▶ _Source material_:
Lemma HandleSnapshot_follows m r : m_type m = MsgSnapshot -> 0 <= sn_index (m_snapshot m) < u64max -> node_ok (sn_index (m_snapshot m)) r ->
  state_ r <> Leader -> runs (follows m) r (HandleSnapshot m).
Proof.
  intros Hm Hi Hok Hs a r' E. unfold HandleSnapshot in E. cbv zeta in E. apply bind_Ret in E as (b & r1 & E1 & E).
  destruct (Restore_follows m r Hm Hi Hok Hs _ _ E1) as [F1 W1]. eapply follows_rests; [exact W1|exact F1|].
  revert E. match goal with |- ?f _ = _ -> _ => assert (H' : pres rests f); [|apply H'] end. unfold this. pres_tac rests_leaf.
Qed.

(** ** Messages and calls *)

Lemma ok_follows m (f : M (Raft S) unit) r : runs (follows m) r f -> runs (follows m) r (ok f).
Proof. intros H a r' E. unfold ok in E. apply bind_Ret in E as (x & r1 & E1 & E). injection E as _ <-. by eapply H. Qed.

Lemma calm_runs {A} m (f : M (Raft S) A) r : (forall me, pres (calm me) f) -> runs (follows m) r f.
Proof. intros H a r' E. eapply calm_follows; [reflexivity|]. by eapply H. Qed.

(** The messages of a leader, after what precedes their handler. *)
Lemma leader_message_follows (before : M (Raft S) unit) m r : msg_ok m -> node_ok (reach m) r -> runs (up 0) r before ->
  (forall me, pres (calm me) before) -> (forall a r', before r = Ret (a, r') -> state_ r' <> Leader) ->
  (m_type m = MsgAppend -> runs (follows m) r (ok (before ;;; HandleAppendEntries m))) /\
  (m_type m = MsgHeartbeat -> runs (follows m) r (ok (before ;;; HandleHeartbeat m))) /\
  (m_type m = MsgSnapshot -> runs (follows m) r (ok (before ;;; HandleSnapshot m))).
Proof.
  intros Hm Hok Hu Hcalm Hs. pose proof (reach_pos m Hm). pose proof (mo_snapshot m Hm).
  assert (Hall : forall h, (forall r1, node_ok (reach m) r1 -> state_ r1 <> Leader -> runs (follows m) r1 h) -> runs (follows m) r (ok (before ;;; h))).
  { intros h Hh. apply ok_follows. intros a r' E. apply bind_Ret in E as (x & r1 & E1 & E).
    destruct (Hu _ _ E1) as [Hok1 M1]; [eapply node_ok_weaken; [|exact Hok]; lia|].
    eapply follows_calm; [reflexivity|by eapply Hcalm|]. eapply Hh; [|by eapply Hs|exact E]. eapply (node_ok_after 0); [|exact Hok1|exact M1]. done. }
  split; [|split]; intros Ty; apply Hall; intros r1 Hok1 Hs1; pose proof (ok_log _ _ Hok1) as Hl1.
  - apply HandleAppendEntries_follows; [done|by apply (mo_batch m Hm)|done|done].
  - apply HandleHeartbeat_follows; [done|apply Hl1|done].
  - apply HandleSnapshot_follows; [done|done| |done]. eapply node_ok_weaken; [|exact Hok1]. unfold reach. lia.
Qed.

Lemma StepFollower_follows m r : msg_ok m -> node_ok (reach m) r -> state_ r = Follower -> runs (follows m) r (StepFollower m).
Proof.
  intros Hm Hok Hs. destruct (leader_message_follows (hear_leader m) m r Hm Hok) as (H1 & H2 & H3).
  { apply pres_runs, hear_leader_up. }
  { intros me. unfold hear_leader. pres_tac calm_leaf. }
  { intros a r' E. cbn in E. injection E as _ <-. cbn. by rewrite Hs. }
  intros a r' E. unfold StepFollower, this in E. rewrite bind_get in E. cbv zeta in E. revert a r' E.
  match goal with |- forall a r', ?f r = _ -> _ => change (runs (follows m) r f) end.
  destruct (m_type m) eqn:Ty; try (by apply H1); try (by apply H2); try (by apply H3); try (solve [apply calm_runs; intros me; unfold dropped, ok; pres_tac calm_leaf]).
  destruct (_ || _); [apply calm_runs; intros me; pres_tac calm_leaf|].
  destruct (m_entries m) as [|e []]; [apply calm_runs; intros me; pres_tac calm_leaf| |apply calm_runs; intros me; pres_tac calm_leaf].
  intros a r' E. rewrite bind_modify in E. set (r1 := r <| core_ := _ |>) in E. apply bind_Ret in E as (b & r2 & E2 & E). injection E as _ <-.
  destruct (ok_log _ _ Hok) as [W [C _ _]]. destruct (LogMaybeCommit_follows m (m_index m) (m_term m) r1 b r2) as [F _]; [by split|by cbn; rewrite Hs| |done|exact F].
  intros v Hv. unfold told. by rewrite Ty.
Qed.

Lemma StepCandidate_follows m r : msg_ok m -> node_ok (reach m) r -> state_ r = Candidate \/ state_ r = PreCandidate ->
  (m_term m <> 0 -> m_type m <> MsgRequestPreVote -> m_type m <> MsgRequestPreVoteResponse -> term_ r = m_term m) -> runs (follows m) r (StepCandidate m).
Proof.
  intros Hm Hok Hs Ht. pose proof (mo_leader m Hm) as Hnz.
  assert (Hlead : (m_type m = MsgAppend \/ m_type m = MsgHeartbeat \/ m_type m = MsgSnapshot) -> term_ r = m_term m).
  { intros Ty. apply Ht; [by apply Hnz|by destruct Ty as [->|[->| ->]]..]. }
  assert (Hn : forall a r', BecomeFollower (m_term m) (m_from m) r = Ret (a, r') -> state_ r' <> Leader).
  { intros a r' E. unfold BecomeFollower, this in E. rewrite bind_get in E. apply bind_Ret in E as (? & r1 & _ & E). cbn in E. by injection E as _ <-. }
  assert (Hmsg : term_ r = m_term m ->
    (m_type m = MsgAppend -> runs (follows m) r (ok (BecomeFollower (m_term m) (m_from m) ;;; HandleAppendEntries m))) /\
    (m_type m = MsgHeartbeat -> runs (follows m) r (ok (BecomeFollower (m_term m) (m_from m) ;;; HandleHeartbeat m))) /\
    (m_type m = MsgSnapshot -> runs (follows m) r (ok (BecomeFollower (m_term m) (m_from m) ;;; HandleSnapshot m)))).
  { intros Et. apply leader_message_follows; [done|done|rewrite <- Et; apply runs_follow|intros me; apply BecomeFollower_calm|exact Hn]. }
  assert (Hpoll : vote_message m -> runs (follows m) r (ok (Poll (m_from m) (negb (m_reject m)) ;;; MaybeCommitByVote m))).
  { intros Hv. apply ok_follows. intros a r' E. apply bind_Ret in E as (x & r1 & E1 & E). eapply follows_calm; [reflexivity|by eapply Poll_calm|].
    destruct (Poll_up _ _ _ _ _ E1) as [Hok1 _]; [eapply node_ok_weaken; [|exact Hok]; pose proof (reach_pos m Hm); lia|].
    destruct (ok_log _ _ Hok1) as [W [C _ _]]. by eapply MaybeCommitByVote_follows; [|split|]. }
  unfold StepCandidate. intros a r' E. unfold this in E. rewrite bind_get in E. revert a r' E.
  match goal with |- forall a r', ?f r = _ -> _ => change (runs (follows m) r f) end.
  destruct (m_type m) eqn:Ty; try (solve [apply calm_runs; intros me; unfold dropped, ok; pres_tac calm_leaf]).
  all: try (destruct (Hmsg (Hlead ltac:(auto))) as (H1 & H2 & H3); first [by apply H1 | by apply H2 | by apply H3]).
  all: destruct (_ || _); [apply calm_runs; intros me; pres_tac calm_leaf|apply Hpoll; unfold vote_message; rewrite Ty; auto].
Qed.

▶ _What is expected_: Return each line above where the word "Hlead" shows up.

▶ _Response to this task_:
  assert (Hlead : (m_type m = MsgAppend \/ m_type m = MsgHeartbeat \/ m_type m = MsgSnapshot) -> term_ r = m_term m).
  all: try (destruct (Hmsg (Hlead ltac:(auto))) as (H1 & H2 & H3); first [by apply H1 | by apply H2 | by apply H3]).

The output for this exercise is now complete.